## SUPPLIED RECORDS:

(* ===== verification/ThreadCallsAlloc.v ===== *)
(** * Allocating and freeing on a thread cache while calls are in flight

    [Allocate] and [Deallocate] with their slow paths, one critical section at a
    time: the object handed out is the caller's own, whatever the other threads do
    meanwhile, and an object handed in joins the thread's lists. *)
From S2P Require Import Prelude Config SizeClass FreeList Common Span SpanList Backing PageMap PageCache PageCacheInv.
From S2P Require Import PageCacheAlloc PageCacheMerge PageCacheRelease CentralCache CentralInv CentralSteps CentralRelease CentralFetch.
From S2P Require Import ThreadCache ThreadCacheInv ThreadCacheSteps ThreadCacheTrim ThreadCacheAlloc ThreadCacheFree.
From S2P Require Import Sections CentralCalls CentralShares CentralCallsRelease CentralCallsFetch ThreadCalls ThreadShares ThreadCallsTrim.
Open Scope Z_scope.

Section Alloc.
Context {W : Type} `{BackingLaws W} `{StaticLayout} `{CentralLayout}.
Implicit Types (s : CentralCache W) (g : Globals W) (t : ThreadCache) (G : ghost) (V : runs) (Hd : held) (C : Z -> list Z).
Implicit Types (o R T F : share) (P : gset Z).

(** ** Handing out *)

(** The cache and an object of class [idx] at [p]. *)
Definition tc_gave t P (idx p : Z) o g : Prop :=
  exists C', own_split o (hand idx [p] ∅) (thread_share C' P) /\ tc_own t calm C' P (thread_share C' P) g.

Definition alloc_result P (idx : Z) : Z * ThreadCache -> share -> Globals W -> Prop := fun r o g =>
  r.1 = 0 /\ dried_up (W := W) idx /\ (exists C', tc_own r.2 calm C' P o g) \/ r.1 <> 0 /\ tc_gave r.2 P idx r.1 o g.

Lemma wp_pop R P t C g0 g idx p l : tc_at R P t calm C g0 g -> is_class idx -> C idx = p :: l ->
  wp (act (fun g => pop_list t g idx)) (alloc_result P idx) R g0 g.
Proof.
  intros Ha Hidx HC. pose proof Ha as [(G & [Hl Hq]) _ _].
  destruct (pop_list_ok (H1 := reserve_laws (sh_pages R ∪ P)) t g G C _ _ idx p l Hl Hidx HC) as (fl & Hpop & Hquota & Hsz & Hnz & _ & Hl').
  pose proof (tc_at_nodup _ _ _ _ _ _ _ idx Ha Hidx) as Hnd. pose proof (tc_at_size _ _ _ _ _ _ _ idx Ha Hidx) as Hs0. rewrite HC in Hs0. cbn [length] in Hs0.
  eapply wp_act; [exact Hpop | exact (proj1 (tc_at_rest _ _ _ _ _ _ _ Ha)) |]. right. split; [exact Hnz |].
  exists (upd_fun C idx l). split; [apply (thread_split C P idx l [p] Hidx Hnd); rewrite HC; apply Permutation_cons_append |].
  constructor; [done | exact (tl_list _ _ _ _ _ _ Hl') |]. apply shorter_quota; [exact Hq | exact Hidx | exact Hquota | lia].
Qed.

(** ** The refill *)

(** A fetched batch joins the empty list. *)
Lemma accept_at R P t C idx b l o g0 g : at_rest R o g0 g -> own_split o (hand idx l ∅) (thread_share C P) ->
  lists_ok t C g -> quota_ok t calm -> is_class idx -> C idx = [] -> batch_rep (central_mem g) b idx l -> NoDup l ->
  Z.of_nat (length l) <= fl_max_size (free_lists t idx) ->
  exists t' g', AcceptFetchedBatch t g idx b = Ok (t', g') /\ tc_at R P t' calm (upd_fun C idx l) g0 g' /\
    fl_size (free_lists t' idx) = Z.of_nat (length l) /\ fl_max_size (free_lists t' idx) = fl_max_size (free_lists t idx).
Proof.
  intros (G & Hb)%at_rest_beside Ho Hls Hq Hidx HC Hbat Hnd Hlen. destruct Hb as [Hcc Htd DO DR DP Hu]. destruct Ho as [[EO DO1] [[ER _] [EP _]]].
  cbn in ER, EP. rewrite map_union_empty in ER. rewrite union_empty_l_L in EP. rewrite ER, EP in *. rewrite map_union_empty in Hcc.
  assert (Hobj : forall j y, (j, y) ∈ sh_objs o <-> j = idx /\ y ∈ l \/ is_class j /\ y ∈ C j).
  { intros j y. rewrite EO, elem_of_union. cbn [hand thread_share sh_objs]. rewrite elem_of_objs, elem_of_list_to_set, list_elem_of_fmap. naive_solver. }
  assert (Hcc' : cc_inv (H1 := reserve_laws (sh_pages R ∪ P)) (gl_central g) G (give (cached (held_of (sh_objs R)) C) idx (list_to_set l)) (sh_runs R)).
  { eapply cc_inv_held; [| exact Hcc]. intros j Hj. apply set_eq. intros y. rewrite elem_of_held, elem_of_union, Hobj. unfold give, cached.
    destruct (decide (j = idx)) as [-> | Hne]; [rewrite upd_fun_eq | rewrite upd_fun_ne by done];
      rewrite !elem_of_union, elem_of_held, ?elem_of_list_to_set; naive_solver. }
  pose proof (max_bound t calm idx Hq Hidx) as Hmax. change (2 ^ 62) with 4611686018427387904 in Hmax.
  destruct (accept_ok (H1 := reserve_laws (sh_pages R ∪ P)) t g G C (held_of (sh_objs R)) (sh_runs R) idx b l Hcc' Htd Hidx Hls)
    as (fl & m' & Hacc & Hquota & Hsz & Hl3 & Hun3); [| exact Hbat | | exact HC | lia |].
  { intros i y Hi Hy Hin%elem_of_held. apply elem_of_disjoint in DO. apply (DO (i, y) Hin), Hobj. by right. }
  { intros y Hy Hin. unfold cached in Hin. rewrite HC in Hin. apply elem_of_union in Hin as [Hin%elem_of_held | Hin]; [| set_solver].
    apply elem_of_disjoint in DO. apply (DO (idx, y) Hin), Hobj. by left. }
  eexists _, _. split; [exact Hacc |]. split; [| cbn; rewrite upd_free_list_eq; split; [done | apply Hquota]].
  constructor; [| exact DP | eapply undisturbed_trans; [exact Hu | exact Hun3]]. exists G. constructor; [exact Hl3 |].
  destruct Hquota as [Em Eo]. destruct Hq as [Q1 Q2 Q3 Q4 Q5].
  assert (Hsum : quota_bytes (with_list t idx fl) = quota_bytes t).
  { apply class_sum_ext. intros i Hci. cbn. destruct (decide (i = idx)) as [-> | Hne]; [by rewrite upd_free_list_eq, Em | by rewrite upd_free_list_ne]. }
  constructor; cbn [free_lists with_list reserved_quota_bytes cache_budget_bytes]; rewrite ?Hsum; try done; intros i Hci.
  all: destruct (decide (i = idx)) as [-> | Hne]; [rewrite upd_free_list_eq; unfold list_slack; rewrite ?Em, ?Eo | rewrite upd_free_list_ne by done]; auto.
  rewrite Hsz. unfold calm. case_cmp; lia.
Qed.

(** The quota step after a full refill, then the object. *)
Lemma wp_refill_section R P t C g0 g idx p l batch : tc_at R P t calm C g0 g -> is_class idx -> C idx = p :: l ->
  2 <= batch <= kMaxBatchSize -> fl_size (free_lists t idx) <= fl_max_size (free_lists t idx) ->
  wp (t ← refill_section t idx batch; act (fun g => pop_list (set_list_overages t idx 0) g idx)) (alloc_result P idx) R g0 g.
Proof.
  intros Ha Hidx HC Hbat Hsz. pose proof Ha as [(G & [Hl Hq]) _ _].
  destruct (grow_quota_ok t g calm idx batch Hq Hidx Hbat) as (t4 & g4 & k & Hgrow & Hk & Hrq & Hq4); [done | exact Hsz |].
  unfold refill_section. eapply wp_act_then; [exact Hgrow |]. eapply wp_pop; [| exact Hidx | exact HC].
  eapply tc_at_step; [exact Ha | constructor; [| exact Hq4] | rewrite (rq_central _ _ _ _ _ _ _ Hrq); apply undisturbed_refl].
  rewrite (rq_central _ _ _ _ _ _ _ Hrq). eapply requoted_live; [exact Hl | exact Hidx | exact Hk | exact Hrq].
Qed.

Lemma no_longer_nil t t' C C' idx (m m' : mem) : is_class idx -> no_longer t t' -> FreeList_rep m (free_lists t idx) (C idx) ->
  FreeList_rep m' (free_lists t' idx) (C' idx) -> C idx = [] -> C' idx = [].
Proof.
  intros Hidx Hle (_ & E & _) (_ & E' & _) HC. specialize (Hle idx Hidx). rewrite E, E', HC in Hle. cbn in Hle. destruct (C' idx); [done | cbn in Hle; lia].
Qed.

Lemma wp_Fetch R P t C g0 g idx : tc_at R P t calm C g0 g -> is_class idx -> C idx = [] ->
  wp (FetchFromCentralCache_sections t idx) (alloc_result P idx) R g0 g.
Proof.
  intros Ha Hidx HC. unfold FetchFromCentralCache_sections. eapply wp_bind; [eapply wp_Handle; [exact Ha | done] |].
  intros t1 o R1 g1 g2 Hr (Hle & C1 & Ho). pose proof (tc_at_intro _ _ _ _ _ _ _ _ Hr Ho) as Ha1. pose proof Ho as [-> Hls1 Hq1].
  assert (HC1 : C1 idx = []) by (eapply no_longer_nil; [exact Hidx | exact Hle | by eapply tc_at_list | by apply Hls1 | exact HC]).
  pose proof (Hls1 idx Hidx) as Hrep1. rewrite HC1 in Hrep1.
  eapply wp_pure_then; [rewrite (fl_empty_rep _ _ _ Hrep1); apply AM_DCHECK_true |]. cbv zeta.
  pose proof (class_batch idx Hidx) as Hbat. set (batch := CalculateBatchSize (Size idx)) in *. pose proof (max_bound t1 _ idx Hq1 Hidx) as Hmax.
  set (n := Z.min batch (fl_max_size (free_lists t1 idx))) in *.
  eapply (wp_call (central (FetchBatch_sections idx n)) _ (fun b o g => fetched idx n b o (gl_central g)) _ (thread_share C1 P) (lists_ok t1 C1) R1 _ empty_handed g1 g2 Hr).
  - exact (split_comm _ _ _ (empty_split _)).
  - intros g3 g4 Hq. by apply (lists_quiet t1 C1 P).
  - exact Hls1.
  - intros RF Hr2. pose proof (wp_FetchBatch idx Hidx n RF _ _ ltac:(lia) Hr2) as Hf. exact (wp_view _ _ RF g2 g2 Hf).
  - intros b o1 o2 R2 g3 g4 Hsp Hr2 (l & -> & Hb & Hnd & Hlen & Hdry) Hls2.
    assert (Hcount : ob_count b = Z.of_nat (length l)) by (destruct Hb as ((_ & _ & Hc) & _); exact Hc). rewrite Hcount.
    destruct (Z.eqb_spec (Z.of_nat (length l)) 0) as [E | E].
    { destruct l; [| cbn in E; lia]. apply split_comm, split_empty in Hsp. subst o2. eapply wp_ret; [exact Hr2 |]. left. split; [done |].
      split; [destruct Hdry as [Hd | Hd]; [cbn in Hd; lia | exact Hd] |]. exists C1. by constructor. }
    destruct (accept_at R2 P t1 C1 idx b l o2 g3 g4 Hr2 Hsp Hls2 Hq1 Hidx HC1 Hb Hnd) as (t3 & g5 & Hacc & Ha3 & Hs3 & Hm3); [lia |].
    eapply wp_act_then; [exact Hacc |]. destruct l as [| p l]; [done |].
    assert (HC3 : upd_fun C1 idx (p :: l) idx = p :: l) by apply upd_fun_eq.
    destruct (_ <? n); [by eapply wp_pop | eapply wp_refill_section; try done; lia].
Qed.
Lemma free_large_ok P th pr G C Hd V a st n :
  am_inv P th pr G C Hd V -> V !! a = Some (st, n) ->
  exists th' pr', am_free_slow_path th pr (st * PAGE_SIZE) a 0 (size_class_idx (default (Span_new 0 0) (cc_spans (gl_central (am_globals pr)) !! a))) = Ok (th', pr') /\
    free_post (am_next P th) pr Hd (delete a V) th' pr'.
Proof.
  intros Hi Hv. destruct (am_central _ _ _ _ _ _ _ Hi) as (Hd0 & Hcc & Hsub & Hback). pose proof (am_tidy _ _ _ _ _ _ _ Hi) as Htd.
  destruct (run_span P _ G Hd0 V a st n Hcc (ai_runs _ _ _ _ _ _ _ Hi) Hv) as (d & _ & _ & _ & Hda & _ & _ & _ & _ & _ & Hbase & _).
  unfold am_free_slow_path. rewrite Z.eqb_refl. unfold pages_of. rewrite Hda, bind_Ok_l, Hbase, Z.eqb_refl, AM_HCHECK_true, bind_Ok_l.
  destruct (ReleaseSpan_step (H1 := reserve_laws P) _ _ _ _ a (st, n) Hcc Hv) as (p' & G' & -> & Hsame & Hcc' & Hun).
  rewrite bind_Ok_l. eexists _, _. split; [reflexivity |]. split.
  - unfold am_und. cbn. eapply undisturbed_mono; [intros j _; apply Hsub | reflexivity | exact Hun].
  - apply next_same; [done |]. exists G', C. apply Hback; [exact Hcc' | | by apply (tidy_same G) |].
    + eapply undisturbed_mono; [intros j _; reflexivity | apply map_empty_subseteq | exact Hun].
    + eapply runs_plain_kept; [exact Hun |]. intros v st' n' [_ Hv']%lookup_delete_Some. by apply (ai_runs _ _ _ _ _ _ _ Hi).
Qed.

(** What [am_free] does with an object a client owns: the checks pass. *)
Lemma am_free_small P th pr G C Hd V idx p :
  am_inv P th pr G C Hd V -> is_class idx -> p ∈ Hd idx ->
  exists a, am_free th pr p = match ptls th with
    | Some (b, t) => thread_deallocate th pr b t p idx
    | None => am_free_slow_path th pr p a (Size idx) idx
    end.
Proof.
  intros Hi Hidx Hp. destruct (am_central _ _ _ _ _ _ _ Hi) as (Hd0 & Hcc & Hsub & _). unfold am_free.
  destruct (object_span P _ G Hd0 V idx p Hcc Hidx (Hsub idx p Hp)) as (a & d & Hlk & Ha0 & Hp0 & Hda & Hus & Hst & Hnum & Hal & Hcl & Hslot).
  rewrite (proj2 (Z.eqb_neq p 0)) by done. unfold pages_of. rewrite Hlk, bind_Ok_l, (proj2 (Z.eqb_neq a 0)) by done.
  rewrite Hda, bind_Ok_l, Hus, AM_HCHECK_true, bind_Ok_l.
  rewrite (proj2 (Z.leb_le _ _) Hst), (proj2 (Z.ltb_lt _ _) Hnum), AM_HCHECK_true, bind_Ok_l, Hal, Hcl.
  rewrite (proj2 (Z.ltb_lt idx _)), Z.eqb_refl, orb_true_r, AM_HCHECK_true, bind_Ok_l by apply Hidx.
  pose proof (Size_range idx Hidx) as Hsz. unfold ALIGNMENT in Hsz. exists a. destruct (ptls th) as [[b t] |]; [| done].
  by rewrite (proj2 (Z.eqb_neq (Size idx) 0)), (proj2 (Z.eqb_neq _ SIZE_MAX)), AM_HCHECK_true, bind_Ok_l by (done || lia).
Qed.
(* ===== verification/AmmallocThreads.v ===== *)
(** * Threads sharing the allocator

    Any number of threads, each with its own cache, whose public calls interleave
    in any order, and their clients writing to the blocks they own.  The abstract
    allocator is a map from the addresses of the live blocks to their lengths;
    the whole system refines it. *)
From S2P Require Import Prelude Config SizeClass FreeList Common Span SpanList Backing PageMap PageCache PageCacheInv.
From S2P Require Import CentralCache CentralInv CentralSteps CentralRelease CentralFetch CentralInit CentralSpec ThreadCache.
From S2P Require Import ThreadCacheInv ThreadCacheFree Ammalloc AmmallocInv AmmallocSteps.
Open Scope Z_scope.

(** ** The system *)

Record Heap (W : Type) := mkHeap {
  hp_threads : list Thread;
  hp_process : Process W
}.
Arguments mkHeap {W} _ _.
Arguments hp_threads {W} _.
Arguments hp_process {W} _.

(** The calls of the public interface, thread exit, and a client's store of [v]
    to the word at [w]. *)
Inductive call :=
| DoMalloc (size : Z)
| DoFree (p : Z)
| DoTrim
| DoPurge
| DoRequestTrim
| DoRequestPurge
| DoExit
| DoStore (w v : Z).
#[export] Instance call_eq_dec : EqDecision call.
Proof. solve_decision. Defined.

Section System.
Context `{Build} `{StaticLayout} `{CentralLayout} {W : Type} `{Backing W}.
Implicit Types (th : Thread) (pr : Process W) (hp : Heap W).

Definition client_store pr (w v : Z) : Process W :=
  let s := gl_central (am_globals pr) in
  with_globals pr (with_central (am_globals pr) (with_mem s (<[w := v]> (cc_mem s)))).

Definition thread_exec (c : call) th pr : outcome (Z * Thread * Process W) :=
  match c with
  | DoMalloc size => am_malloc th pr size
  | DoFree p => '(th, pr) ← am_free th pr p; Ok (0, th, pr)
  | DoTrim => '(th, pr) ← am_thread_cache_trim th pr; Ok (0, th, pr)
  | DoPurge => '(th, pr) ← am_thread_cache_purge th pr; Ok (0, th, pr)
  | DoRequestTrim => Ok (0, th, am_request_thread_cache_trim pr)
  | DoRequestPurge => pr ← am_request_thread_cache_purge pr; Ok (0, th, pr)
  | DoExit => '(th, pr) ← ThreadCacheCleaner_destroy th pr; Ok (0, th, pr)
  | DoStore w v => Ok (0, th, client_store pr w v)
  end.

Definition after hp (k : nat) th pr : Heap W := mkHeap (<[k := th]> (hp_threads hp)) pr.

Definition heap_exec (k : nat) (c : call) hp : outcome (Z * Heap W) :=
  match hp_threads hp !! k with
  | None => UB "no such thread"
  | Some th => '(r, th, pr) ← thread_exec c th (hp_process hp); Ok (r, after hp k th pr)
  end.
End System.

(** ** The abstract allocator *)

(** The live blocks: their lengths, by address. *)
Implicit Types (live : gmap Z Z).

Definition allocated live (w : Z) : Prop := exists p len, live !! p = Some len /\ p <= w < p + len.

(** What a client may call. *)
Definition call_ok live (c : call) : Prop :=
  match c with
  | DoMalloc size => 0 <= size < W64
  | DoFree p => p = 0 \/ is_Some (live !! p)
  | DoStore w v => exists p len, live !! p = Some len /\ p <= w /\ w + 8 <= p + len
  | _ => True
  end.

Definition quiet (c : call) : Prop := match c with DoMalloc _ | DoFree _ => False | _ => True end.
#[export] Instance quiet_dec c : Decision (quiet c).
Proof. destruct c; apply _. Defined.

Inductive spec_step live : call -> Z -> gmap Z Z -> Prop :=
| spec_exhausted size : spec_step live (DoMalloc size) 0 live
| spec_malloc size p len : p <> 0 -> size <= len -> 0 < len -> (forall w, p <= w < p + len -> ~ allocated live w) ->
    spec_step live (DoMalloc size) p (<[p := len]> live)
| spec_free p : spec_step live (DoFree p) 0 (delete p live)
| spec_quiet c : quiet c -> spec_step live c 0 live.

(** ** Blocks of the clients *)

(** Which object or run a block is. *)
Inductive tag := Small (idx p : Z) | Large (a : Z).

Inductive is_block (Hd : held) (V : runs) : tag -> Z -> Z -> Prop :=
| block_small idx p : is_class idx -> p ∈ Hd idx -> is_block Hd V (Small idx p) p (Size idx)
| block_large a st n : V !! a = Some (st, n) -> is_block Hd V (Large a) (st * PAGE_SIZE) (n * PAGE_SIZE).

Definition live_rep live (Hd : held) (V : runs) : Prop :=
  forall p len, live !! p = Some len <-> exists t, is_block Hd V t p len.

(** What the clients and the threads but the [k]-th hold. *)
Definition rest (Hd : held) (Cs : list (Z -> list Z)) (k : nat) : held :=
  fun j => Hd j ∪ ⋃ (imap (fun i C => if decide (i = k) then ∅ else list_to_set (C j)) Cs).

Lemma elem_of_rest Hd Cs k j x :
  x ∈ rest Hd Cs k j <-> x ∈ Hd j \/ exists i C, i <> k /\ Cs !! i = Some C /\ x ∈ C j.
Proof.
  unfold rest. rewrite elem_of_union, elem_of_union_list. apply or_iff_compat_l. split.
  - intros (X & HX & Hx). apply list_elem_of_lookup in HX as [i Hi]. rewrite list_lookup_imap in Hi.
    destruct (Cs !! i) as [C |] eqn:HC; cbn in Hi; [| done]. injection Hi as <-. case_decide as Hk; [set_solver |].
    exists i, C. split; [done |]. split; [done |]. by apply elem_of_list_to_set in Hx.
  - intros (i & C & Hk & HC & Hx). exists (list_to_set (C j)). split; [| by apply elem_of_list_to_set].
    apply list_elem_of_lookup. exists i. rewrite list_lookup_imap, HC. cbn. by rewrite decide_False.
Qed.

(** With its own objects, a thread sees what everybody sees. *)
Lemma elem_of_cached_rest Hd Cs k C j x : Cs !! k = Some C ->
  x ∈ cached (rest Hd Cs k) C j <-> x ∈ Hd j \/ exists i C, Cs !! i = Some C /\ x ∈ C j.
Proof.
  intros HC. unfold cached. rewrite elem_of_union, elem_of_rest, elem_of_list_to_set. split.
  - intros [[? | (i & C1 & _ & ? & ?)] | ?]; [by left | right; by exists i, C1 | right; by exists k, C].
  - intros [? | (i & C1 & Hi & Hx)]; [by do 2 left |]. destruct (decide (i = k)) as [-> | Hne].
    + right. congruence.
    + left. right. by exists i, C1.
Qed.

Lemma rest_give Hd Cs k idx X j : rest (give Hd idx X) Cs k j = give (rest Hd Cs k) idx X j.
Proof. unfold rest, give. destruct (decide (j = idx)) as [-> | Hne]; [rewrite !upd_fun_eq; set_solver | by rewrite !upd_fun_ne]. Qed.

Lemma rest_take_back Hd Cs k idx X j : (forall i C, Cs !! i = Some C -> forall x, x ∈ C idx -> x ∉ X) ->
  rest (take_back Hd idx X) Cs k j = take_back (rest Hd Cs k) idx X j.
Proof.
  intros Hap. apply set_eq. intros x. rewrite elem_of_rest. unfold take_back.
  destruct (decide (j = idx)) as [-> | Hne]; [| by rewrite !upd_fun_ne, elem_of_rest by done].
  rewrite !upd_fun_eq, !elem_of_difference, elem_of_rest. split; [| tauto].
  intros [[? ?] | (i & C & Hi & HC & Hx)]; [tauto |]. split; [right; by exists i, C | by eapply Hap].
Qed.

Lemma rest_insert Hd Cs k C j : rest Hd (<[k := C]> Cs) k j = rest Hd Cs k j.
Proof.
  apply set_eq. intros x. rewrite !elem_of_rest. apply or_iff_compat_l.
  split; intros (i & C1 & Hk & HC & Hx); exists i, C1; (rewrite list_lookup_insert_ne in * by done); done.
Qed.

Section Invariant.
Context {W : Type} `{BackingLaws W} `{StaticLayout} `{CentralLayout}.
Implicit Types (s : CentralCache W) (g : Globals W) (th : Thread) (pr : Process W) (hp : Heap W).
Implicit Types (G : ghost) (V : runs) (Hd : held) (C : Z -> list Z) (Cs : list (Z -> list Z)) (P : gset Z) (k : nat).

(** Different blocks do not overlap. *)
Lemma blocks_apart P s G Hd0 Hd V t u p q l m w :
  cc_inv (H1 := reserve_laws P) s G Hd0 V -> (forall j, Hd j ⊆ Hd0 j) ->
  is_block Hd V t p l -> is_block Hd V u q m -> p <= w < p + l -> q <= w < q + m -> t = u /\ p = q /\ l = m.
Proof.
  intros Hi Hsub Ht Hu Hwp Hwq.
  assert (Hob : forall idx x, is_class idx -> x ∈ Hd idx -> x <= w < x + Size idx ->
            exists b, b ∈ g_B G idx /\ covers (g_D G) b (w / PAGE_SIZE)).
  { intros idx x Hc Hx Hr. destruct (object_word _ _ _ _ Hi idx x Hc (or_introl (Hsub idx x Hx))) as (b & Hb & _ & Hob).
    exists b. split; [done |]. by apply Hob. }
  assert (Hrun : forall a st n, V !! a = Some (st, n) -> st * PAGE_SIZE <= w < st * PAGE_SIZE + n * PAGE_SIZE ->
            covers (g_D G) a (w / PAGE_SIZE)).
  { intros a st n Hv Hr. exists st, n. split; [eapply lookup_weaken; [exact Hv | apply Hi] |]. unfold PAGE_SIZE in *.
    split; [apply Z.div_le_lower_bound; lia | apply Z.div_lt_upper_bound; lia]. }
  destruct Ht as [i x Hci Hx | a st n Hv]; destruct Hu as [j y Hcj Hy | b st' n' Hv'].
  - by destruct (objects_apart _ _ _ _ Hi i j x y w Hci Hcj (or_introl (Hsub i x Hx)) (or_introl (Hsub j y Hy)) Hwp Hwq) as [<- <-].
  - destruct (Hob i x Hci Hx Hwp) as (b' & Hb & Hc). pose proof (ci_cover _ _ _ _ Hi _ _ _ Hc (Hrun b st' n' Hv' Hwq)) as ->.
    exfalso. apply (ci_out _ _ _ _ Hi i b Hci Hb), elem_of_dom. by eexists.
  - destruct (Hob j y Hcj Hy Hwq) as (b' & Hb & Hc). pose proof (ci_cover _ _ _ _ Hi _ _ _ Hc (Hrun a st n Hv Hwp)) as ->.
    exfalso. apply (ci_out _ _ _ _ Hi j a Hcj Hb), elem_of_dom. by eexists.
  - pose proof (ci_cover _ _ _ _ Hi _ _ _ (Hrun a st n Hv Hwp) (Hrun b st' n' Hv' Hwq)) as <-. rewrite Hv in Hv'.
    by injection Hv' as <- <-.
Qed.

## AIM OF THE TASK:
When the word "ThreadCacheInv" occurs in a line above, list that line.

## FINAL ANSWER:
From S2P Require Import ThreadCache ThreadCacheInv ThreadCacheSteps ThreadCacheTrim ThreadCacheAlloc ThreadCacheFree.
From S2P Require Import ThreadCacheInv ThreadCacheFree Ammalloc AmmallocInv AmmallocSteps.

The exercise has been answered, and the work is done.